**Task details:** Nothing but an exact copy is wanted here: the line with "the objects they" and all the lines that follow it in the entries below.

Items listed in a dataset
==*==
(** * Federation schema composition (lib/federation.js)

    A shallow embedding of [lib/federation.js].  The source file holds two
    copies of the module, one after the other; they share most helpers and
    differ in the partitioner's stub filter, in how the [Query] root is
    synthesized and in how the [_service] SDL is produced:

    - [First]  : lines 1-493   (SDL reflected through [stripCommonPrimitives]);
    - [Second] : lines 494-875 (stub based merge, SDL through [getServiceSDL]).

    Build time code is pure apart from exceptions and is written in the
    [Result] monad.  The [_entities] resolver runs user callbacks and mutates
    the objects they return, so it is written over an explicit heap of
    JavaScript objects. *)

From Stdlib Require Import ZArith String Ascii List Bool Lia DecimalString.
From stdpp Require Import base list.
Import ListNotations.
Open Scope string_scope.
Open Scope list_scope.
==*==
**Solution:**
    the objects they return, so it is written over an explicit heap of
    JavaScript objects. *)

From Stdlib Require Import ZArith String Ascii List Bool Lia DecimalString.
From stdpp Require Import base list.
Import ListNotations.
Open Scope string_scope.
Open Scope list_scope.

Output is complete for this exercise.